§ **TASK INSTRUCTIONS**: In the entries that follow, the first line to write out is the one containing "palloc_get_multiple flags n s = Ok", and the last is the one containing "destruct H as". Reproduce that stretch exactly, with nothing before or after it.

--- RECORDS ---

(* ===== verification/PageThms.v ===== *)
(** * The page allocator and page directories: arithmetic and allocation *)

From S2P Require Import Prelude ListModel Bitmap BitmapThms Page.

(** ** Addresses as numbers *)

Lemma pg_ofs_mod va : pg_ofs va = va mod 4096.
Proof. unfold pg_ofs, PGMASK. change 4095 with (Z.ones 12). by rewrite Z.land_ones. Qed.

Lemma pg_no_div va : pg_no va = va / 4096.
Proof. unfold pg_no, PGBITS. by rewrite Z.shiftr_div_pow2. Qed.

Lemma pd_no_div va : pd_no va = va / 4194304.
Proof. unfold pd_no. by rewrite Z.shiftr_div_pow2. Qed.

Lemma pt_no_mod va : pt_no va = va / 4096 mod 1024.
Proof.
  unfold pt_no. rewrite Z.shiftr_land. change (Z.shiftr 4190208 12) with (Z.ones 10).
  by rewrite Z.land_ones, Z.shiftr_div_pow2.
Qed.

Lemma page_index va : va / 4096 = 1024 * pd_no va + pt_no va.
Proof.
  rewrite pd_no_div, pt_no_mod. change 4194304 with (4096 * 1024). rewrite <-Z.div_div by lia.
  apply Z.div_mod. lia.
Qed.

Lemma pd_no_user va : 0 <= va < PHYS_BASE -> 0 <= pd_no va < 768.
Proof.
  unfold PHYS_BASE. intros H. rewrite pd_no_div. split; [apply Z.div_pos; lia|]. apply Z.div_lt_upper_bound; lia.
Qed.

Lemma pt_no_range va : 0 <= pt_no va < 1024.
Proof. rewrite pt_no_mod. by apply Z.mod_pos_bound. Qed.

(** An aligned address and flags below it. *)
Lemma land_aligned x f : x mod 4096 = 0 -> 0 <= f < 4096 -> Z.land x f = 0.
Proof.
  intros Hx Hf. replace f with (Z.land f (Z.ones 12)) by (rewrite Z.land_ones by lia; apply Z.mod_small; lia).
  rewrite (Z.land_comm f), Z.land_assoc, Z.land_ones by lia. change (2 ^ 12) with 4096. by rewrite Hx.
Qed.

Lemma lor_aligned x f : x mod 4096 = 0 -> 0 <= f < 4096 -> Z.lor x f = x + f.
Proof. intros Hx Hf. pose proof (Z.add_lor_land x f) as E. rewrite land_aligned in E by done. lia. Qed.

Lemma land_mask v k : 0 <= v < 4294967296 -> 0 <= k ->
  Z.land v (Z.land (Z.ones 32) (Z.lnot (Z.ones k))) = v - v mod 2 ^ k.
Proof.
  intros Hv Hk. rewrite Z.land_assoc, Z.land_ones by lia. change (2 ^ 32) with 4294967296. rewrite Z.mod_small by lia.
  rewrite <-Z.ldiff_land, Z.ldiff_ones_r, Z.shiftl_mul_pow2, Z.shiftr_div_pow2 by lia.
  rewrite Z.mod_eq by (apply Z.pow_nonzero; lia). lia.
Qed.

Lemma land_addr v : 0 <= v < 4294967296 -> Z.land v PTE_ADDR = v - v mod 4096.
Proof. intros Hv. change PTE_ADDR with (Z.land (Z.ones 32) (Z.lnot (Z.ones 12))). by rewrite land_mask. Qed.

Lemma land_1 v : Z.land v 1 = v mod 2.
Proof. change 1 with (Z.ones 1). by rewrite Z.land_ones. Qed.

(** ** Pools *)

Record pool_ok (p : pool) : Prop := {
  po_wf : wf (used_map p);
  po_aligned : base p mod 4096 = 0;
  po_low : PHYS_BASE <= base p;
  po_high : base p + 4096 * bit_cnt (used_map p) <= 4294967296
}.

(** [page] is the page [i] of the pool. *)
Definition page_at (p : pool) (i page : Z) : Prop := 0 <= i < bit_cnt (used_map p) /\ page = base p + 4096 * i.

Definition allocated (p : pool) (page : Z) : Prop := exists i, page_at p i page /\ bit (used_map p) i = true.

Lemma pool_eta user s : set_pool user (Pool (used_map (get_pool user s)) (base (get_pool user s))) s = s.
Proof. by destruct s as [[kb kbase] [ub ubase] w c], user. Qed.

(** The state after the pages from INDEX on have been taken. *)
Definition taken (user : bool) (b : bitmap) (flags pages page_cnt : Z) (s : vm) : vm :=
  let s' := set_pool user (Pool b (base (get_pool user s))) s in
  if flag flags PAL_ZERO then set_words (fill pages (4096 * page_cnt) 0 (words s')) s' else s'.

Lemma palloc_get_multiple_ok flags n s :
  let user := flag flags PAL_USER in let p := get_pool user s in
  pool_ok p -> 0 < n -> 4096 * n < 4294967296 ->
  (no_run (used_map p) 0 n false /\
   palloc_get_multiple flags n s = if flag flags PAL_ASSERT then Err EPanic else Ok (NULL, s)) \/
  (exists i b, first_run (used_map p) 0 n false i /\ updated (used_map p) b (in_range i n) true /\
     palloc_get_multiple flags n s = Ok (base p + 4096 * i, taken user b flags (base p + 4096 * i) n s)).
Proof.
  intros user p Hp Hn Hmax. unfold palloc_get_multiple. fold user.
  destruct (Z.eqb_spec n 0); [lia|]. pose proof (wf_cnt _ (po_wf _ Hp)) as Hc.
  destruct (bitmap_scan_and_flip_ok (used_map p) 0 n false (po_wf _ Hp)) as (r & b & E & H); [lia|lia|].
  destruct H as [(-> & Hno & ->)|(Hlt & Hrun & Hu)]; [left|right].
  - split; [done|]. unfold on_map at 1, mbind at 1, M_bind at 1. fold p. rewrite E. unfold p at 1 2. rewrite pool_eta.
    cbn. by destruct (flag flags PAL_ASSERT).
  - exists r, b. split_and!; [done|done|]. unfold on_map at 1, mbind at 1, M_bind at 1. fold p. rewrite E.
    destruct Hrun as (R1 & R2 & _). unfold gets, mbind at 1, M_bind at 1.
    assert (Hb : base (get_pool user (set_pool user (Pool b (base p)) s)) = base p) by (by destruct user).
    rewrite Hb. destruct (Z.eqb_spec r BITMAP_ERROR); [lia|]. cbn [negb]. unfold PGSIZE.
    pose proof (po_low _ Hp). pose proof (po_high _ Hp). unfold PHYS_BASE in *.
    rewrite u32_small by lia. destruct (Z.eqb_spec (base p + 4096 * r) NULL) as [E0|_]; [unfold NULL in E0; lia|]. cbn [negb].
    unfold taken. fold p. rewrite (u32_small (4096 * n)) by lia.
    by destruct (flag flags PAL_ZERO).
Qed.

(** ** Freeing *)

Lemma page_index_in p i page :
  pool_ok p -> page_at p i page -> pg_no page = pg_no (base p) + i /\ page_from_pool p page = true.
Proof.
  intros Hp [Hi ->]. pose proof (po_low _ Hp) as Hl. pose proof (po_high _ Hp) as Hh.
  pose proof (wf_cnt _ (po_wf _ Hp)). unfold PHYS_BASE in Hl. unfold page_from_pool. rewrite !pg_no_div.
  assert (E : (base p + 4096 * i) / 4096 = base p / 4096 + i) by (rewrite Z.mul_comm, Z.div_add; lia).
  split; [done|]. rewrite E. pose proof (Z.div_mod (base p) 4096 ltac:(lia)) as Hd. rewrite (po_aligned _ Hp) in Hd.
  rewrite u32_small by lia. destruct (Z.leb_spec (base p / 4096) (base p / 4096 + i)); [|lia].
  destruct (Z.ltb_spec (base p / 4096 + i) (base p / 4096 + bit_cnt (used_map p))); [done|lia].
Qed.

Lemma page_not_in p page :
  pool_ok p -> page mod 4096 = 0 -> page < base p \/ base p + 4096 * bit_cnt (used_map p) <= page ->
  0 <= page -> page_from_pool p page = false.
Proof.
  intros Hp Ha Hout H0. pose proof (po_low _ Hp) as Hl. pose proof (po_high _ Hp) as Hh. unfold PHYS_BASE in Hl.
  pose proof (wf_cnt _ (po_wf _ Hp)). unfold page_from_pool. rewrite !pg_no_div.
  pose proof (Z.div_mod (base p) 4096 ltac:(lia)) as Hd. rewrite (po_aligned _ Hp) in Hd.
  pose proof (Z.div_mod page 4096 ltac:(lia)) as Hd'. rewrite Ha in Hd'. rewrite u32_small by lia.
  destruct (Z.leb_spec (base p / 4096) (page / 4096)), (Z.ltb_spec (page / 4096) (base p / 4096 + bit_cnt (used_map p)));
    try done. lia.
Qed.

(** The two pools do not overlap. *)
Record pools_ok (s : vm) : Prop := {
  ps_kernel : pool_ok (kernel_pool s);
  ps_user : pool_ok (user_pool s);
  ps_apart : base (kernel_pool s) + 4096 * bit_cnt (used_map (kernel_pool s)) <= base (user_pool s)
}.

Lemma ps_get user s : pools_ok s -> pool_ok (get_pool user s).
Proof. intros [? ? _]. by destruct user. Qed.

(** The pool of a page is found. *)
Lemma find_pool s user i page :
  pools_ok s -> page_at (get_pool user s) i page ->
  (if page_from_pool (kernel_pool s) page then mret false
   else if page_from_pool (user_pool s) page then mret true else fail EPanic) s = Ok (user, s).
Proof.
  intros Hs Hp. destruct (page_index_in _ _ _ (ps_get user s Hs) Hp) as [_ Hin].
  pose proof (ps_get user s Hs) as Hpool. destruct Hs as [Hk Hu Ha]. destruct Hp as [Hi ->].
  destruct user; cbn [get_pool] in *; [|by rewrite Hin].
  rewrite page_not_in; [by rewrite Hin|done| |lia|pose proof (po_low _ Hu); unfold PHYS_BASE in *; lia].
  rewrite Z.mul_comm, Z.mod_add by lia. apply (po_aligned _ Hu).
Qed.

Lemma palloc_free_multiple_ok s user i n :
  pools_ok s -> 0 < n -> 0 <= i -> i + n <= bit_cnt (used_map (get_pool user s)) ->
  let p := get_pool user s in
  (run (used_map p) i n true ->
     exists b, palloc_free_multiple (base p + 4096 * i) n s
         = Ok (tt, set_words (fill (base p + 4096 * i) (4096 * n) 204 (words s)) (set_pool user (Pool b (base p)) s)) /\
       updated (used_map p) b (in_range i n) false) /\
  (~ run (used_map p) i n true -> palloc_free_multiple (base p + 4096 * i) n s = Err EAssert).
Proof.
  intros Hs Hn Hi Hin p. pose proof (ps_get user s Hs) as Hp. fold p in Hp, Hin.
  pose proof (po_low _ Hp) as Hl. pose proof (po_high _ Hp) as Hh. unfold PHYS_BASE in Hl.
  assert (Hpage : page_at p i (base p + 4096 * i)) by (split; [lia|done]).
  destruct (page_index_in _ _ _ Hp Hpage) as [Hno _].
  assert (Ea : (base p + 4096 * i) mod 4096 = 0) by (rewrite Z.mul_comm, Z.mod_add by lia; apply (po_aligned _ Hp)).
  set (s1 := set_words (fill (base p + 4096 * i) (4096 * n) 204 (words s)) s).
  assert (Hpool : get_pool user s1 = p) by (by destruct user).
  assert (Hrun : palloc_free_multiple (base p + 4096 * i) n s =
    (all ← on_map user (bitmap_all i n); ASSERT all;; on_map user (bitmap_set_multiple i n false)) s1).
  { unfold palloc_free_multiple. rewrite pg_ofs_mod, Ea. cbn [Z.eqb]. rewrite (bind_ok _ _ _ tt s) by done.
    destruct (Z.eqb_spec (base p + 4096 * i) NULL) as [E|_]; [unfold NULL in E; lia|].
    destruct (Z.eqb_spec n 0); [lia|]. cbn [orb]. unfold get at 1. unfold mbind at 1, M_bind at 1.
    mstep (find_pool s user i _ Hs Hpage). fold p. rewrite Hno.
    replace (u32 (pg_no (base p) + i - pg_no (base p))) with i by (rewrite u32_small; lia).
    unfold PGSIZE. rewrite u32_small by lia. done. }
  rewrite Hrun. destruct (bitmap_contains_ok (used_map p) i n false) as (r & Er & Hr); [apply Hp|lia|lia|lia|].
  assert (Eall : on_map user (bitmap_all i n) s1 = Ok (negb r, s1)).
  { unfold on_map. rewrite Hpool. unfold bitmap_all, mbind, M_bind. rewrite Er. unfold mret, M_ret.
    rewrite <-Hpool at 1 2. by rewrite pool_eta. }
  mstep Eall. destruct r; cbn [negb].
  - split; [|done]. intros H. by apply Hr in H.
  - split; [|intros H; exfalso; apply H; by apply Hr]. intros _.
    destruct (bitmap_set_multiple_ok (used_map p) i n false) as (b & Eb & U); [apply Hp|lia|lia|lia|].
    exists b. split; [|done]. rewrite (bind_ok _ _ _ tt s1) by done. unfold on_map. rewrite Hpool, Eb.
    by destruct user.
Qed.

---

§ **REPLY TO THE EXERCISE**:
     palloc_get_multiple flags n s = Ok (base p + 4096 * i, taken user b flags (base p + 4096 * i) n s)).
Proof.
  intros user p Hp Hn Hmax. unfold palloc_get_multiple. fold user.
  destruct (Z.eqb_spec n 0); [lia|]. pose proof (wf_cnt _ (po_wf _ Hp)) as Hc.
  destruct (bitmap_scan_and_flip_ok (used_map p) 0 n false (po_wf _ Hp)) as (r & b & E & H); [lia|lia|].
  destruct H as [(-> & Hno & ->)|(Hlt & Hrun & Hu)]; [left|right].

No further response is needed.